BEGIN
Lemma take_loop_spec req q qs ups : Question req = q :: qs -> forall l order errs0 s,
  Forall2 (fun i u => ups !! i = Some u) order l ->
  exists r u err s', take_loop order ups req errs0 s = Ret (r, u, err, s')
    /\ match err with
       | None => exists l1 l2 u0 errs s1, l = l1 ++ u0 :: l2 /\ lb_fail req l1 s errs s1
                   /\ lb_answer req u0 s1 r s' /\ u = Some u0
       | Some e => exists errs, lb_fail req l s errs s' /\ r = None /\ u = None
                   /\ e = Errorf "all upstreams failed to exchange request: %w" (Join (errs0 ++ errs))
       end.
Proof.
  intros Hq. induction l as [|u0 l IH]; intros order errs0 s Hf; inversion Hf as [|i ? order' ? Hi Hf']; subst;
    cbn [take_loop].
  { do 4 eexists. split; [reflexivity|]. cbv beta iota. exists []. rewrite app_nil_r. repeat split. constructor. }
  unfold index at 1. rewrite Hi. cbn [gbind]. unfold exchange. rewrite Hq.
  destruct (ex u0 req (x_net s)) as [[r0 [e|]] n] eqn:Ex; cbn [index lookup list_lookup gbind].
  - destruct (IH order' (errs0 ++ [e]) (mkEx (updateRTT (x_rtt s) (Address u0) defaultTimeout) (x_ip s) n) Hf')
      as (r & u & err & s' & -> & Hr).
    exists r, u, err, s'. split; [reflexivity|]. destruct err as [e'|].
    + destruct Hr as (errs & Ha & Hr & Hu & He). exists (e :: errs). rewrite <- app_assoc in He.
      repeat split; auto. econstructor; eauto.
    + destruct Hr as (l1 & l2 & u1 & errs & s1 & -> & Ha & Hr). exists (u0 :: l1), l2, u1, (e :: errs), s1.
      split; [reflexivity|]. split; [econstructor; eauto|exact Hr].
  - do 4 eexists. split; [reflexivity|]. cbv beta iota. exists [], l, u0, [], s. repeat split; [constructor|].
    exists n. auto.
Qed.
(* ===== verification/Stats.v ===== *)
(** * Statistics of a query (proxy/stats.go)

    The wrappers that [upstreamsWithStats] makes are shared objects which
    [Exchange] changes: a wrapper is its position in an arena that holds the
    error and the duration of its last exchange. *)

From S2P Require Import Prelude DnsMsg GlCache Receipt Parallel Fastip Exchange.

Record upstreamWithStats := mkWrapped { ws_id : nat; ws_upstream : Upstream }.

Definition ws_Address (u : upstreamWithStats) : bytes := Address (ws_upstream u).

(** [err] and [queryDuration] of each wrapper. *)
Definition arena := list (option error * Duration).

Fixpoint wrap_from (k : nat) (ups : list Upstream) : list upstreamWithStats :=
  match ups with
  | [] => []
  | u :: ups => mkWrapped k u :: wrap_from (S k) ups
  end.

(** New wrappers, and the arena with their zero values. *)
Definition upstreamsWithStats (ups : list Upstream) (a : arena) : list upstreamWithStats * arena :=
  (wrap_from (length a) ups, a ++ replicate (length ups) (None, 0)).

Section Exchange.
Context {N : Type} (ex : Upstream -> Msg -> N -> option Msg * option error * N) (Now : N -> Time).

(** [upstreamWithStats.Exchange] *)
Definition ws_Exchange (u : upstreamWithStats) (req : Msg) (s : arena * N)
    : option Msg * option error * (arena * N) :=
  let '(a, n) := s in
  let start := Now n in
  let '(resp, err, n) := ex (ws_upstream u) req n in
  (resp, err, (<[ws_id u := (err, Now n - start)]> a, n)).
End Exchange.

Record UpstreamStatistics := mkUS {
  us_Error : option error;
  us_Address : bytes;
  us_QueryDuration : Duration;
  us_IsCached : bool;
}.

Record QueryStatistics := mkQS { qs_main : list UpstreamStatistics; qs_fallback : list UpstreamStatistics }.

Definition cachedQueryStatistics (addr : bytes) : QueryStatistics := mkQS [mkUS None addr 0 true] [].

Definition collectUpstreamStats (a : arena) (ups : list upstreamWithStats) : list UpstreamStatistics :=
  (fun u => let '(err, dur) := default (None, 0) (a !! ws_id u) in mkUS err (ws_Address u) dur false) <$> ups.

Definition collectQueryStats (mode : bytes) (resolver : option upstreamWithStats)
    (upstreams fallbacks : list upstreamWithStats) (a : arena) : option Upstream * QueryStatistics :=
  match resolver with
  | None => (None, mkQS (collectUpstreamStats a upstreams) (collectUpstreamStats a fallbacks))
  | Some wrapped =>
      let unwrapped := Some (ws_upstream wrapped) in
      if bool_decide (mode = UpstreamModeFastestAddr) && (length fallbacks =? 0)%nat
      then (unwrapped, mkQS (collectUpstreamStats a upstreams) [])
      else if (0 <? length fallbacks)%nat
      then (unwrapped, mkQS (collectUpstreamStats a upstreams) (collectUpstreamStats a [wrapped]))
      else (unwrapped, mkQS (collectUpstreamStats a [wrapped]) [])
  end.

(** ** Facts *)

Lemma wrap_from_upstreams ups : forall k, ws_upstream <$> wrap_from k ups = ups.
Proof. induction ups as [|u ups IH]; intros k; cbn; [reflexivity|]. f_equal. apply IH. Qed.

Lemma wrap_from_in ups : forall k u, In u (wrap_from k ups) -> In (ws_upstream u) ups.
Proof. intros k u Hu. rewrite <- (wrap_from_upstreams ups k). apply (in_map ws_upstream), Hu. Qed.

Lemma wrap_from_length ups k : length (wrap_from k ups) = length ups.
Proof. revert k; induction ups; intros k; cbn; auto. Qed.
(* ===== verification/Recursion.v ===== *)
(** * Detection of recursion (proxy/recursiondetector.go)

    Requests sent to private upstreams are remembered for a short time; a
    request that comes back is recognised by its signature.  The theorem shows
    that only such requests are recognised. *)

From S2P Require Import Prelude NetIP DnsMsg RefDns GlCache NetUtil.

Definition uint16sz : nat := 2.
Definition uint64sz : nat := 8.
Definition recursionTTL : Duration := 1 * Second.
Definition cachedRecurrentReqNum : Z := 1000.

Section Recursion.
Context {GC : GlCache} {NU : NetUtil}.

Record recursionDetector := mkRD { recentRequests : glc; rd_ttl : Duration }.

Definition msgToSignature (msg : Msg) : go bytes :=
  let sig := make_bytes (uint16sz * 2 + MaxDomainNameLen) in
  let sig := copy_at 0 (be_put 2 (Id (Hdr msg))) sig in
  let! q := index (Question msg) 0 in
  let sig := copy_at uint16sz (be_put 2 (Qtype q)) sig in
  Ret (copy_at (2 * uint16sz) (QName q) sig).

(** [binary.BigEndian.Uint64], which panics on less than eight bytes. *)
Definition Uint64 (b : bytes) : go Z :=
  if (length b <? 8)%nat then Panic else Ret (be_get (take 8 b)).

Definition check (rd : recursionDetector) (now : Time) (msg : Msg) : go (bool * recursionDetector) :=
  match Question msg with
  | [] => Ret (false, rd)
  | _ =>
      let! key := msgToSignature msg in
      let '(expireData, g) := glc_Get (recentRequests rd) key in
      let rd := mkRD g (rd_ttl rd) in
      match expireData with
      | None => Ret (false, rd)
      | Some data =>
          let! v := Uint64 data in
          let expire := int64 v in
          Ret (now <? expire, rd)
      end
  end.

Definition add (rd : recursionDetector) (now : Time) (msg : Msg) : go recursionDetector :=
  match Question msg with
  | [] => Ret rd
  | _ =>
      let! key := msgToSignature msg in
      let expire64 := uint64 (now + rd_ttl rd) in
      Ret (mkRD (glc_Set (recentRequests rd) key (be_put uint64sz expire64)) (rd_ttl rd))
  end.

Definition clear (rd : recursionDetector) : recursionDetector :=
  mkRD (glc_Clear (recentRequests rd)) (rd_ttl rd).

Definition newRecursionDetector (ttl : Duration) (suspectsNum : Z) : recursionDetector :=
  mkRD (glc_New suspectsNum true) ttl.

(** ** Facts *)

(** The part of a request that its signature keeps. *)
Definition sig_name (name : bytes) : bytes :=
  let n := take MaxDomainNameLen name in n ++ replicate (MaxDomainNameLen - length n) 0.

Definition same_signature (m m' : Msg) : Prop :=
  Id (Hdr m) = Id (Hdr m')
  /\ exists q qs q' qs', Question m = q :: qs /\ Question m' = q' :: qs'
       /\ Qtype q = Qtype q' /\ sig_name (QName q) = sig_name (QName q').

Lemma msgToSignature_eq m q qs :
  Question m = q :: qs ->
  msgToSignature m = Ret (be_put 2 (Id (Hdr m)) ++ be_put 2 (Qtype q) ++ sig_name (QName q)).
Proof.
  intros Hq. unfold msgToSignature, index. rewrite Hq. cbn [lookup list_lookup gbind]. f_equal.
  unfold make_bytes, uint16sz, sig_name. cbn [Nat.mul Nat.add].
  set (M := MaxDomainNameLen). unfold copy_at.
  generalize (be_put_length 2 (Id (Hdr m))), (be_put_length 2 (Qtype q)).
  destruct (be_put 2 (Id (Hdr m))) as [|a [|b [|]]]; try discriminate.
  destruct (be_put 2 (Qtype q)) as [|c [|d [|]]]; try discriminate. intros _ _. cbn.
  rewrite !length_replicate, !Nat.sub_0_r, ?take_nil, ?drop_0. cbn [app].
  rewrite !length_replicate, ?Nat.sub_0_r, ?take_0. cbn [app]. do 4 f_equal.
  rewrite drop_replicate. do 2 f_equal. rewrite length_take. lia.
Qed.

Definition u16_msg (m : Msg) : Prop :=
  0 <= Id (Hdr m) <= MaxUint16 /\ Forall (fun q => 0 <= Qtype q <= MaxUint16) (Question m).

Lemma msgToSignature_inj m m' k :
  u16_msg m -> u16_msg m' -> msgToSignature m = Ret k -> msgToSignature m' = Ret k -> same_signature m m'.
Proof.
  intros [Hi Hf] [Hi' Hf'] Hm Hm'.
  destruct (Question m) as [|q qs] eqn:Eq; [unfold msgToSignature in Hm; rewrite Eq in Hm; discriminate|].
  destruct (Question m') as [|q' qs'] eqn:Eq'; [unfold msgToSignature in Hm'; rewrite Eq' in Hm'; discriminate|].
  rewrite (msgToSignature_eq m q qs Eq) in Hm. rewrite (msgToSignature_eq m' q' qs' Eq') in Hm'.
  assert (He : be_put 2 (Id (Hdr m)) ++ be_put 2 (Qtype q) ++ sig_name (QName q)
    = be_put 2 (Id (Hdr m')) ++ be_put 2 (Qtype q') ++ sig_name (QName q')) by congruence.
  apply app_inj_1 in He as [H1 He]; [|rewrite !be_put_length; reflexivity].
  apply app_inj_1 in He as [H2 He]; [|rewrite !be_put_length; reflexivity].
  apply Forall_cons_1 in Hf as [Hf _]. apply Forall_cons_1 in Hf' as [Hf' _].
  unfold MaxUint16 in *. apply be_put_inj in H1; [|change (256 ^ Z.of_nat 2) with 65536; lia..].
  apply be_put_inj in H2; [|change (256 ^ Z.of_nat 2) with 65536; lia..].
  split; [exact H1|]. exists q, qs, q', qs'. auto.
Qed.

(** ** Runs *)

Inductive rd_op := RAdd (now : Time) (msg : Msg) | RCheck (now : Time) (msg : Msg) | RClear.

Definition rd_apply (o : rd_op) (rd : recursionDetector) : go recursionDetector :=
  match o with
  | RAdd now msg => add rd now msg
  | RCheck now msg => let! (_, rd) := check rd now msg in Ret rd
  | RClear => Ret (clear rd)
  end.

(** The states of a detector, with its operations in reverse order. *)
Inductive rd_run (ttl : Duration) (n : Z) : list rd_op -> recursionDetector -> Prop :=
  | rd_new : rd_run ttl n [] (newRecursionDetector ttl n)
  | rd_step h rd o rd' : rd_run ttl n h rd -> rd_apply o rd = Ret rd' -> rd_run ttl n (o :: h) rd'.

Context {GLaws : GlCacheLaws}.

Definition remembered (ttl : Duration) (h : list rd_op) (k v : bytes) : Prop :=
  exists now msg, In (RAdd now msg) h /\ msgToSignature msg = Ret k /\ v = be_put uint64sz (uint64 (now + ttl)).

Lemma remembered_cons ttl h o k v : remembered ttl h k v -> remembered ttl (o :: h) k v.
Proof. intros (now & msg & Hin & Hr). exists now, msg. split; [right; exact Hin|exact Hr]. Qed.

Lemma rd_run_inv ttl n h rd : rd_run ttl n h rd ->
  rd_ttl rd = ttl /\ forall k v, glc_find (recentRequests rd) k = Some v -> remembered ttl h k v.
Proof using GLaws.
  induction 1 as [|h rd o rd' Hr [Ht IH] Ho].
  { split; [reflexivity|]. intros k v. cbn. rewrite find_New. discriminate. }
  destruct o as [now msg|now msg|]; cbn [rd_apply] in Ho.
  - unfold add in Ho. destruct (Question msg) eqn:Eq; [injection Ho as <-; eauto using remembered_cons|].
    inv_bind Ho. injection Ho as <-. split; [exact Ht|]. cbn [recentRequests]. intros k v Hf.
    apply find_Set in Hf as [[-> ->]|Hf]; [|eauto using remembered_cons].
    exists now, msg. rewrite Ht. repeat split; auto. left. reflexivity.
  - inv_bind Ho. destruct a as [b rd1]. injection Ho as <-. unfold check in E.
    destruct (Question msg); [injection E as _ <-; eauto using remembered_cons|].
    inv_bind E. destruct (glc_Get (recentRequests rd) a) as [d g] eqn:Eg.
    assert (Hg : forall k v, glc_find g k = Some v -> remembered ttl (RCheck now msg :: h) k v).
    { intros k v Hf. apply remembered_cons, IH. rewrite <- (find_Get (recentRequests rd) a k), Eg. exact Hf. }
    destruct d as [data|]; [inv_bind E|]; injection E as _ <-; auto.
  - injection Ho as <-. split; [exact Ht|]. cbn. intros k v. rewrite find_Clear. discriminate.
Qed.

(** What a lookup finds. *)
Lemma check_eq ttl n h rd now msg k :
  rd_run ttl n h rd -> msgToSignature msg = Ret k ->
  exists rd', check rd now msg = Ret
    (match glc_find (recentRequests rd) k with Some v => now <? int64 (be_get v) | None => false end, rd').
Proof using GLaws.
  intros Hr Hk. unfold check. destruct (Question msg) as [|q qs] eqn:Eq.
  { unfold msgToSignature in Hk. rewrite Eq in Hk. discriminate. }
  rewrite Hk. cbn [gbind]. destruct (glc_Get (recentRequests rd) k) as [d g] eqn:Eg.
  pose proof (Get_find (recentRequests rd) k) as Hd. rewrite Eg in Hd. cbn in Hd. rewrite <- Hd.
  destruct d as [v|]; [|eauto]. destruct (rd_run_inv _ _ _ _ Hr) as [_ Hi].
  destruct (Hi k v (eq_sym Hd)) as (t & m & _ & _ & ->). unfold Uint64.
  rewrite be_put_length, take_ge by (rewrite be_put_length; unfold uint64sz; lia). cbn [Nat.ltb Nat.leb uint64sz gbind]. eauto.
Qed.

(** A detector that only its operations changed. *)
Definition rec_ok (rd : recursionDetector) : Prop := exists ttl n h, rd_run ttl n h rd.

Lemma rec_ok_new ttl n : rec_ok (newRecursionDetector ttl n).
Proof. exists ttl, n, []. constructor. Qed.

Lemma check_total rd now msg : rec_ok rd -> exists b rd', check rd now msg = Ret (b, rd') /\ rec_ok rd'.
Proof using GLaws.
  intros (ttl & n & h & Hr). assert (Hc : exists b rd', check rd now msg = Ret (b, rd')).
  { destruct (Question msg) as [|q qs] eqn:Eq; [unfold check; rewrite Eq; eauto|].
    destruct (check_eq _ _ _ _ now msg _ Hr (msgToSignature_eq msg q qs Eq)) as [rd' ->]. eauto. }
  destruct Hc as (b & rd' & Hc). exists b, rd'. split; [exact Hc|]. exists ttl, n, (RCheck now msg :: h).
  eapply rd_step; [exact Hr|]. cbn. rewrite Hc. reflexivity.
Qed.

Lemma add_total rd now msg : rec_ok rd -> exists rd', add rd now msg = Ret rd' /\ rec_ok rd'.
Proof.
  intros (ttl & n & h & Hr). assert (Ha : exists rd', add rd now msg = Ret rd').
  { unfold add. destruct (Question msg) as [|q qs] eqn:E; [eauto|]. rewrite (msgToSignature_eq msg q qs E). cbn. eauto. }
  destruct Ha as [rd' Ha]. exists rd'. split; [exact Ha|]. exists ttl, n, (RAdd now msg :: h).
  eapply rd_step; [exact Hr|exact Ha].
Qed.

(** After any sequence of operations on a recursion detector, looking up a
    request with a question does not panic, and it is reported exactly if a
    request with the same identifier, type and name (as far as the signature
    keeps it) was added before, is still stored, and its time is not over. *)
Theorem check_spec (ttl : Duration) (n : Z) (h : list rd_op) (rd : recursionDetector) (now : Time) (msg : Msg)
    (Hr : rd_run ttl n h rd) (Hm : u16_msg msg) (Hq : Question msg <> [])
    (Hadd : forall t m, In (RAdd t m) h -> u16_msg m /\ - 2 ^ 63 <= t + ttl < 2 ^ 63) :
  exists b rd', check rd now msg = Ret (b, rd')
    /\ (b = true <-> exists t m, In (RAdd t m) h /\ same_signature m msg /\ now < t + ttl
          /\ forall k, msgToSignature m = Ret k ->
               glc_find (recentRequests rd) k = Some (be_put uint64sz (uint64 (t + ttl)))).
Proof using GLaws.
  destruct (Question msg) as [|q qs] eqn:Eq; [destruct (Hq eq_refl)|].
  pose proof (msgToSignature_eq msg q qs Eq) as Hk.
  destruct (check_eq ttl n h rd now msg _ Hr Hk) as [rd' Hc].
  eexists _, rd'. split; [exact Hc|].
  assert (Hval : forall t m, In (RAdd t m) h -> int64 (be_get (be_put uint64sz (uint64 (t + ttl)))) = t + ttl).
  { intros t m Hin. unfold uint64sz. rewrite be_get_put_small; [apply int64_uint64; eapply Hadd, Hin|].
    unfold uint64. change (256 ^ Z.of_nat 8) with (2 ^ 64). apply Z.mod_pos_bound. lia. }
  split.
  - destruct (glc_find _ _) as [v|] eqn:Ef; [|discriminate]. intros Hlt%Z.ltb_lt.
    destruct (rd_run_inv _ _ _ _ Hr) as [_ Hi]. destruct (Hi _ _ Ef) as (t & m & Hin & Hs & ->).
    rewrite (Hval t m Hin) in Hlt. exists t, m. split; [exact Hin|].
    split; [|split; [exact Hlt|]].
    + eapply msgToSignature_inj; [apply (Hadd t m Hin)|exact Hm|exact Hs|exact Hk].
    + intros k Hk'. rewrite Hs in Hk'. injection Hk' as <-. exact Ef.
  - intros (t & m & Hin & (Hid & q1 & qs1 & q2 & qs2 & Hq1 & Hq2 & Ht & Hn) & Hlt & Hst).
    rewrite Eq in Hq2. injection Hq2 as <- <-.
    pose proof (msgToSignature_eq m q1 qs1 Hq1) as Hk1. rewrite Hid, Ht, Hn in Hk1.
    rewrite (Hst _ Hk1), (Hval t m Hin). apply Z.ltb_lt. exact Hlt.
Qed.
End Recursion.

Lemma check_spec_witness :
  let m := mkMsg (mkMsgHdr 7 false 0 false false true false false false false 0) false [mkQ (str "a.") 12 1] [] [] [] in
  let h := [RAdd 5 m] in
  let rd := match rd_apply (RAdd 5 m) (newRecursionDetector 100 10) with Ret rd => rd | Panic => newRecursionDetector 0 0 end in
  exists b rd', check rd 104 m = Ret (b, rd')
    /\ (b = true <-> exists t m', In (RAdd t m') h /\ same_signature m' m /\ 104 < t + 100
          /\ forall k, msgToSignature m' = Ret k ->
               glc_find (recentRequests rd) k = Some (be_put uint64sz (uint64 (t + 100)))).
Proof.
  intros m h rd. apply (check_spec 100 10 h rd 104 m).
  - apply (rd_step _ _ [] (newRecursionDetector 100 10)); [constructor|reflexivity].
  - split; [cbn; unfold MaxUint16; lia|]. constructor; [|constructor]. cbn. unfold MaxUint16. lia.
  - discriminate.
  - intros t m' [[= <- <-]|[]]. split; [|lia]. split; [cbn; unfold MaxUint16; lia|].
    constructor; [|constructor]. cbn. unfold MaxUint16. lia.
Defined.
END
▶ Requirement
Track down every line of the material containing the string "operations", and copy it.

▶ Solution
(** The states of a detector, with its operations in reverse order. *)
(** A detector that only its operations changed. *)
(** After any sequence of operations on a recursion detector, looking up a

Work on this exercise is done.